Transcribe, word for word and without additions, each line below from the one containing "(∀ w s, P w -> (undisturbed" through the one containing "step w (mkWorld", both ends included.

--- DATASET ENTRIES Enclosed Below ---

Lemma db_read_spec {B} (f : Ledger -> recovery_result B) (P : world -> Prop) Q :
  (∀ w l b, P w -> w_disk w = LedgerFile l -> f l = Ok b -> Q b w) -> spec P (db_read f) (on_ok Q).
Proof.
  intros HQ. apply db_spec; [apply keeps_reading| |]; intros w l b l' Hw Hd; unfold reading;
    destruct (f l) as [a|] eqn:Hf; [|done| |done]; intros [= <- <-].
  - unfold consistent. by rewrite Hd.
  - rewrite <- Hd. destruct w. by apply (HQ _ l).
Qed.

(** A server call; what it finds is what the process last saw if nobody else writes. *)
Lemma steady_call_spec {B} (f : server -> server * B) (P : world -> Prop) Q :
  (∀ w, P w -> consistent w -> consistent (mkWorld (w_disk w) (w_failed w) (f (w_server w)).1)) ->
  (∀ w s, P w -> (undisturbed -> s = w_server w) -> Q (f s).2 (mkWorld (w_disk w) (w_failed w) (f s).1)) ->
  spec P (call f) (on_ok Q).
Proof.
  intros Hc HQ w Hw t Ht. unfold server_effect.
  assert (∀ s, (t_fault t = None /\ t_env t (w_server w) = w_server w -> s = (f (w_server w)).1) ->
    step w (mkWorld (w_disk w) (w_failed w) s)) as Hstep.
  { intros s Hs. split; cbn; [by intros ?|]. intros Hst Hcons.
    destruct (Hst t Ht) as [Hn He]. rewrite Hs by (split; [done|apply He]). auto. }
  destruct (t_fault t) as [[]|] eqn:Hft.
  - split; [apply Hstep; by intros [? _]|done].
  - split; [apply Hstep; by intros [? _]|done].
  - destruct (f (t_env t (w_server w))) as [s b] eqn:Hf. split.
    + apply Hstep. intros [_ He]. rewrite He in Hf. by rewrite Hf.
    + specialize (HQ w (t_env t (w_server w)) Hw). rewrite Hf in HQ. apply HQ.
      intros Hst. apply (Hst t Ht).
Qed.

Lemma call_spec {B} (f : server -> server * B) (P : world -> Prop) Q :
  (∀ w, P w -> consistent w -> consistent (mkWorld (w_disk w) (w_failed w) (f (w_server w)).1)) ->
  (∀ w s, P w -> Q (f s).2 (mkWorld (w_disk w) (w_failed w) (f s).1)) ->
  spec P (call f) (on_ok Q).
Proof. intros Hc HQ. apply steady_call_spec; [done|]. intros w s Hw _. by apply HQ. Qed.

Lemma observation_spec key (P : world -> Prop) Q :
  (∀ w s, P w -> Q (sv_run_id s, sv_role s, marker_of key s) (mkWorld (w_disk w) (w_failed w) s)) ->
  spec P (observation key) (on_ok Q).
Proof. intros HQ. apply call_spec; [by intros [] |]. intros w s Hw. by apply HQ. Qed.

Lemma halt_err_spec {A} reason P (Q : A -> world -> Prop) : spec P (halt_err reason) (on_ok Q).
Proof.
  intros w _. unfold halt_err, halt. cbn [ebind]. split; [by split|].
  intros t Ht. unfold disk_effect, on_ledger. cbn [w_disk w_failed w_server].
  assert (∀ d', d' = w_disk w \/ (∃ l, w_disk w = LedgerFile l /\ d' = LedgerFile (latch_halt reason l)) ->
    step (mkWorld (w_disk w) true (w_server w)) (mkWorld d' true (w_server w))) as Hstep.
  { intros d' [->|(l & Hd & ->)]; [by split|]. rewrite Hd. split; cbn.
    - intros Hok. by destruct (kept_latch_halt reason l Hok).
    - intros _ [Hok _]. by split; [destruct (kept_latch_halt reason l Hok)|]. }
  destruct (w_disk w) as [| |l], (t_fault t) as [[]|]; (split; [apply Hstep; eauto|done]).
Qed.

Lemma storage_result_spec {A} (r : recovery_result A) P Q :
  (∀ a w, r = Ok a -> P w -> Q a w) -> spec P (storage_result r) (on_ok Q).
Proof.
  intros HQ. destruct r as [a|e].
  - apply triple_ret. intros w Hw. by apply HQ.
  - destruct e; cbn; try by apply triple_ret. apply halt_err_spec.
Qed.

Lemma storage_try {A B} P (p : eprog (recovery_result A)) (k : A -> eprog (recovery_result B)) Q S :
  spec P p (on_ok Q) -> (∀ a, spec (Q a) (k a) (on_ok S)) ->
  spec P (ebind p (fun o => ebind (storage_result o)
            (fun r => match r with Ok a => k a | Err e => ERet (Err e) end))) (on_ok S).
Proof.
  intros Hp Hk. eapply triple_bind; [exact Hp|]. intros o. eapply triple_try; [|exact Hk].
  apply storage_result_spec. by intros a w ->.
Qed.

(** ** The gate *)

Definition here (l : Ledger) (w : world) : Prop := w_disk w = LedgerFile l /\ w_failed w = false.

Lemma observe_checkpoint_spec l pending :
  spec (here l) (observe_checkpoint (l_control l) pending)
    (on_ok (fun _ w => here l w /\ sv_role (w_server w) = "master" /\
       sv_run_id (w_server w) = c_run_id (l_control l) /\
       (marker_of (control_key (l_control l)) (w_server w) = Some (token (l_control l)) \/
        ∃ p, pending = Some p /\
          marker_of (control_key (l_control l)) (w_server w) = Some (previous_token p)))).
Proof.
  eapply triple_bind.
  { eapply (observation_spec _ _ (fun o w => here l w /\ o =
      (sv_run_id (w_server w), sv_role (w_server w), marker_of (control_key (l_control l)) (w_server w)))).
    intros w s [Hd Hf]. by split. }
  intros [[[run role] marker]|e]; [|by destruct pending; [apply triple_ret|apply halt_err_spec]].
  branch Hm; [apply halt_err_spec|]. branch Hrole; [apply halt_err_spec|]. branch Hrun; [apply halt_err_spec|].
  apply triple_ret. intros w [Hh [= -> -> ->]]. apply bool_decide_eq_false in Hrole, Hrun. apply dec_stable in Hrole, Hrun.
  split; [done|]; split_and!; [done|done|].
  apply andb_false_iff in Hm as [Hm|Hm]; apply negb_false_iff in Hm; [left|right]; [by b2p|].
  destruct pending as [p|]; cbn in Hm; [|done]. b2p. eauto.
Qed.

Lemma acknowledge_Ok p l l' :
  acknowledge p l = Ok l' ->
  l_projection l = Some (Some p) /\ target_token p = token (l_control l) /\
  pending_run_id p = c_run_id (l_control l) /\ redis_key p = control_key (l_control l) /\
  c_halted (l_control l) = false /\ l' = set_projection (Some None) l.
Proof.
  unfold acknowledge. intros Ha. destruct (control l) as [c|] eqn:E in Ha; [|done].
  apply control_Ok in E as [-> _]. destruct (validate_pending _ _) as [[]|] eqn:E in Ha; [|done]. apply validate_pending_Ok in E as (_ & _ & Ht & Hk & Hr & _). txn_step Ha. txn_step Ha. txn_step Ha.
  unfold remove_exact in Ha. destruct (l_projection l) as [[q|]|]; [|done..].
  destruct (decide (q = p)); [|done]. subst q. by injection Ha as <-.
Qed.

Lemma settled_pending l p : l_projection l = Some (Some p) -> settled l = set_projection (Some None) l.
Proof. unfold settled. by intros ->. Qed.
Lemma settled_id l : (∀ p, l_projection l <> Some (Some p)) -> settled l = l.
Proof. unfold settled. destruct (l_projection l) as [[p|]|]; [|done..]. intros Hp. by destruct (Hp p). Qed.
Lemma settled_control l : l_control (settled l) = l_control l.
Proof. unfold settled. by destruct (l_projection l) as [[p|]|]. Qed.

(** Publishing a pending update keeps Redis in step with the ledger. *)
Lemma publish_in_step l p s :
  l_projection l = Some (Some p) -> target_token p = token (l_control l) ->
  redis_key p = control_key (l_control l) -> in_step l s ->
  in_step l (publish_script (redis_key p) (previous_token p) (target_token p) s).1.
Proof.
  intros Hp Ht Hk (Hrole & Hrun & Hm). unfold publish_script. rewrite Ht, Hk.
  case_decide; [done|]. case_decide; [|done]. unfold in_step, marker_of. rewrite Hp. cbn.
  split_and!; [done|done|]. rewrite str_put_str, decide_True by done. set_solver.
Qed.

Lemma synced_intro l w :
  here l w -> c_halted (l_control l) = false -> (∀ p, l_projection l <> Some (Some p)) ->
  sv_role (w_server w) = "master" -> sv_run_id (w_server w) = c_run_id (l_control l) ->
  marker_of (control_key (l_control l)) (w_server w) = Some (token (l_control l)) -> synced l w.
Proof.
  intros [Hd Hf] Hh Hp Hrole Hrun Hm. unfold synced, in_step. rewrite Hd, Hf. split_and!; try done.
  destruct (l_projection l) as [[p|]|]; [by destruct (Hp p)|done..].
Qed.

(** A successful observation of an acknowledged ledger. *)
Lemma observe_settled_spec l :
  c_halted (l_control l) = false -> (∀ p, l_projection l <> Some (Some p)) ->
  spec (here l) (observe_checkpoint (l_control l) None) (on_ok (fun _ => synced l)).
Proof.
  intros Hh Hp. eapply triple_conseq; [done| |apply (observe_checkpoint_spec l None)].
  intros [[]|] w; [|done]. cbn. intros (Hw & Hrole & Hrun & [Hm|(p & [=] & _)]).
  by apply synced_intro.
Qed.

--- End of Enclosed DATASET ENTRIES ---

▸ **TASK RESPONSE**:
  (∀ w s, P w -> (undisturbed -> s = w_server w) -> Q (f s).2 (mkWorld (w_disk w) (w_failed w) (f s).1)) ->
  spec P (call f) (on_ok Q).
Proof.
  intros Hc HQ w Hw t Ht. unfold server_effect.
  assert (∀ s, (t_fault t = None /\ t_env t (w_server w) = w_server w -> s = (f (w_server w)).1) ->
    step w (mkWorld (w_disk w) (w_failed w) s)) as Hstep.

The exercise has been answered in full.